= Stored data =
(* ===== verification/UriFamilies.v ===== *)
(** * The states of the URI parser

    The families of states in which the machine of [UriParser] reads the parts of
    a URI, and what characters do to them, as laws; [UriSpec] reads by the laws. *)
From Stdlib Require Import Ascii String.
From S2P Require Import Prelude Ragel CString Http Uri UriParser Http11 Http11Spec.

#[local] Open Scope string_scope.
#[local] Open Scope list_scope.
#[local] Open Scope Z_scope.

(** ** Characters *)

Definition scheme_char : Z -> bool := either [alpha_char; digit_char; one_of (str "+-.")].
Definition host_char : Z -> bool := either [UriGrammar.unreserved; UriGrammar.sub_delims].
Definition user_char : Z -> bool := either [host_char; Z.eqb 58].
(** After the first colon of a user. *)
Definition pass_first : Z -> bool := but user_char digit_char.

(** ** The laws *)

(** The states before the host, and in it. *)
Record host_families := mkHost { h_before : list (list N); h_in : list (list N) }.

Record uri_families := mkUriFamilies {
  um : automaton uri_action;
  u_scheme : list (list N); u_colon : list (list N);
  (** Without a user, and after one. *)
  u_alone : host_families; u_after : host_families;
  u_pass0 : list (list N); u_pass : list (list N);
  u_port0 : list (list N); u_port : list (list N); u_path : list (list N);
  u_query0 : list (list N); u_query : list (list N); u_frag0 : list (list N); u_frag : list (list N)
}.

Record host_laws (f : uri_families) (h : host_families) : Prop := {
  hl_host : moves (um f) (h_before h) (text_words host_char) [U_markh] (h_in h) = true;
  hl_host_on : quiet (um f) (h_in h) (text_words host_char) = true;
  hl_slash : moves (um f) (h_in h) [[47]] [U_save_host; U_markh] (u_path f) = true;
  hl_colon : moves (um f) (h_in h) [[58]] [U_save_host] (u_port0 f) = true;
  hl_no_slash : moves (um f) (h_before h) [[47]] [U_markh; U_save_host] (u_path f) = true;
  hl_no_colon : moves (um f) (h_before h) [[58]] [U_markh; U_save_host] (u_port0 f) = true
}.

(** The input may end, with the actions [acts]. *)
Definition ends_with (Mc : automaton uri_action) (F : list (list N)) (acts : list uri_action) : bool :=
  forallb (fun S => bool_decide (eof_acts Mc S = acts) && is_final Mc S) F.

Record uri_laws (f : uri_families) : Prop := {
  ul_scheme : moves (um f) [[0%N]] (chars_of alpha_char) [U_marku] (u_scheme f) = true;
  ul_scheme_on : quiet (um f) (u_scheme f) (chars_of scheme_char) = true;
  ul_colon : moves (um f) (u_scheme f) [[58]] [U_save_scheme] (u_colon f) = true;
  ul_slashes : moves (um f) (u_colon f) [[47; 47]] [] (h_before (u_alone f)) = true;
  ul_alone : host_laws f (u_alone f);
  ul_after : host_laws f (u_after f);
  ul_at : moves (um f) (h_in (u_alone f)) [[64]] [U_save_userinfo] (h_before (u_after f)) = true;
  ul_user_colon : moves (um f) (h_in (u_alone f)) [[58]] [U_save_host] (u_pass0 f) = true;
  ul_pass_none : moves (um f) (u_pass0 f) [[64]] [U_save_userinfo] (h_before (u_after f)) = true;
  ul_pass : moves (um f) (u_pass0 f) (text_words pass_first) [] (u_pass f) = true;
  ul_pass_on : quiet (um f) (u_pass f) (text_words user_char) = true;
  ul_pass_at : moves (um f) (u_pass f) [[64]] [U_save_userinfo] (h_before (u_after f)) = true;
  ul_port : moves (um f) (u_port0 f) (chars_of digit_char) [U_markh] (u_port f) = true;
  ul_port_on : quiet (um f) (u_port f) (chars_of digit_char) = true;
  ul_port_end : moves (um f) (u_port f) [[47]] [U_save_port; U_markh] (u_path f) = true;
  ul_path : quiet (um f) (u_path f) (text_words path_char) = true;
  ul_path_query : moves (um f) (u_path f) [[63]] [U_save_path] (u_query0 f) = true;
  ul_path_frag : moves (um f) (u_path f) [[35]] [U_save_path] (u_frag0 f) = true;
  ul_path_end : ends_with (um f) (u_path f) [U_save_path] = true;
  ul_query : moves (um f) (u_query0 f) (text_words query_char) [U_marku] (u_query f) = true;
  ul_query_on : quiet (um f) (u_query f) (text_words query_char) = true;
  ul_query_frag : moves (um f) (u_query f) [[35]] [U_save_query] (u_frag0 f) = true;
  ul_query_end : ends_with (um f) (u_query f) [U_save_query] = true;
  ul_frag : moves (um f) (u_frag0 f) (text_words query_char) [U_marku] (u_frag f) = true;
  ul_frag_on : quiet (um f) (u_frag f) (text_words query_char) = true;
  ul_frag_end : ends_with (um f) (u_frag f) [U_save_fragment] = true
}.

(** ** Checking the laws *)

#[local] Strategy opaque [andb moves quiet moves_text quiet_text ends_with].

Definition host_check (f : uri_families) (h : host_families) : bool :=
  moves_text (um f) (h_before h) host_char [U_markh] (h_in h)
  && quiet_text (um f) (h_in h) host_char
  && moves (um f) (h_in h) [[47]] [U_save_host; U_markh] (u_path f)
  && moves (um f) (h_in h) [[58]] [U_save_host] (u_port0 f)
  && moves (um f) (h_before h) [[47]] [U_markh; U_save_host] (u_path f)
  && moves (um f) (h_before h) [[58]] [U_markh; U_save_host] (u_port0 f).

Lemma host_check_spec f h : host_check f h = true -> host_laws f h.
Proof. intros H. unfold host_check in H. split_checks H. constructor; by_check. Qed.

Definition uri_check (f : uri_families) : bool :=
  moves (um f) [[0%N]] (chars_of alpha_char) [U_marku] (u_scheme f)
  && quiet (um f) (u_scheme f) (chars_of scheme_char)
  && moves (um f) (u_scheme f) [[58]] [U_save_scheme] (u_colon f)
  && moves (um f) (u_colon f) [[47; 47]] [] (h_before (u_alone f))
  && host_check f (u_alone f) && host_check f (u_after f)
  && moves (um f) (h_in (u_alone f)) [[64]] [U_save_userinfo] (h_before (u_after f))
  && moves (um f) (h_in (u_alone f)) [[58]] [U_save_host] (u_pass0 f)
  && moves (um f) (u_pass0 f) [[64]] [U_save_userinfo] (h_before (u_after f))
  && moves_text (um f) (u_pass0 f) pass_first [] (u_pass f)
  && quiet_text (um f) (u_pass f) user_char
  && moves (um f) (u_pass f) [[64]] [U_save_userinfo] (h_before (u_after f))
  && moves (um f) (u_port0 f) (chars_of digit_char) [U_markh] (u_port f)
  && quiet (um f) (u_port f) (chars_of digit_char)
  && moves (um f) (u_port f) [[47]] [U_save_port; U_markh] (u_path f)
  && quiet_text (um f) (u_path f) path_char
  && moves (um f) (u_path f) [[63]] [U_save_path] (u_query0 f)
  && moves (um f) (u_path f) [[35]] [U_save_path] (u_frag0 f)
  && ends_with (um f) (u_path f) [U_save_path]
  && moves_text (um f) (u_query0 f) query_char [U_marku] (u_query f)
  && quiet_text (um f) (u_query f) query_char
  && moves (um f) (u_query f) [[35]] [U_save_query] (u_frag0 f)
  && ends_with (um f) (u_query f) [U_save_query]
  && moves_text (um f) (u_frag0 f) query_char [U_marku] (u_frag f)
  && quiet_text (um f) (u_frag f) query_char
  && ends_with (um f) (u_frag f) [U_save_fragment].

Lemma uri_check_spec f : uri_check f = true -> uri_laws f.
Proof.
  intros H. unfold uri_check in H. split_checks H.
  constructor; first [by_check|match goal with H : host_check ?f ?h = true |- host_laws ?f ?h => exact (host_check_spec f h H) end].
Qed.

#[local] Strategy transparent [andb moves quiet moves_text quiet_text ends_with].

(** ** The machine of the grammar *)

(** The state after the beginning of a URI. *)
Definition uri_text (w : string) : list N := fold_left (fun S c => snd (step uri_machine S c)) (str w) [0%N].
Definition uri_closure (ws : list (list Z)) (todo : list (list N)) : list (list N) := closure uri_machine 100000 ws todo [].
Definition host_states (auth : string) : list (list N) :=
  uri_closure (sample_words host_char) (map (fun s => uri_text (auth ++ s)%string) ["a"; "0"; "1"; "2"; "3"; "%20"]).

(** Everything is computed once. *)
Definition alone_states : list (list N) := Eval vm_compute in host_states "a://".
Definition after_states : list (list N) := Eval vm_compute in host_states "a://u@".
Definition path_states : list (list N) := Eval vm_compute in
  uri_closure (sample_words path_char) (map uri_text ["a://u/"; "a:///"; "a://u@/"; "a://u@u/"; "a://u:1/"; "a://u@u:1/"]).
Definition query_states : list (list N) := Eval vm_compute in
  uri_closure (sample_words query_char) (map uri_text ["a://u/?a"; "a://u/?%20"]).
Definition frag_states : list (list N) := Eval vm_compute in
  uri_closure (sample_words query_char) (map uri_text ["a://u/#a"; "a://u/?a#a"]).
Definition pass_states : list (list N) := Eval vm_compute in
  uri_closure (sample_words user_char) (map uri_text ["a://u:a"; "a://u:%20"; "a://u::"]).

Definition computed_families : uri_families := {|
  um := uri_machine;
  u_scheme := uri_closure (chars_of scheme_char) [uri_text "a"];
  u_colon := [uri_text "a:"];
  u_alone := mkHost [uri_text "a://"] alone_states;
  u_after := mkHost [uri_text "a://u@"] after_states;
  u_pass0 := [uri_text "a://u:"];
  u_pass := pass_states;
  u_port0 := map uri_text ["a://u:"; "a://:"; "a://u@:"; "a://u@u:"];
  u_port := uri_closure (chars_of digit_char) (map uri_text ["a://u:1"; "a://:1"; "a://u@:1"; "a://u@u:1"]);
  u_path := path_states;
  u_query0 := [uri_text "a://u/?"];
  u_query := query_states;
  u_frag0 := [uri_text "a://u/#"; uri_text "a://u/?a#"];
  u_frag := frag_states
|}.

Lemma computed_laws : uri_laws computed_families.
Proof. apply uri_check_spec. vm_compute. reflexivity. Qed.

= WHAT THIS TASK INVOLVES =
Each line above that includes "Import" should be shown.

= SOLUTION =
From Stdlib Require Import Ascii String.
From S2P Require Import Prelude Ragel CString Http Uri UriParser Http11 Http11Spec.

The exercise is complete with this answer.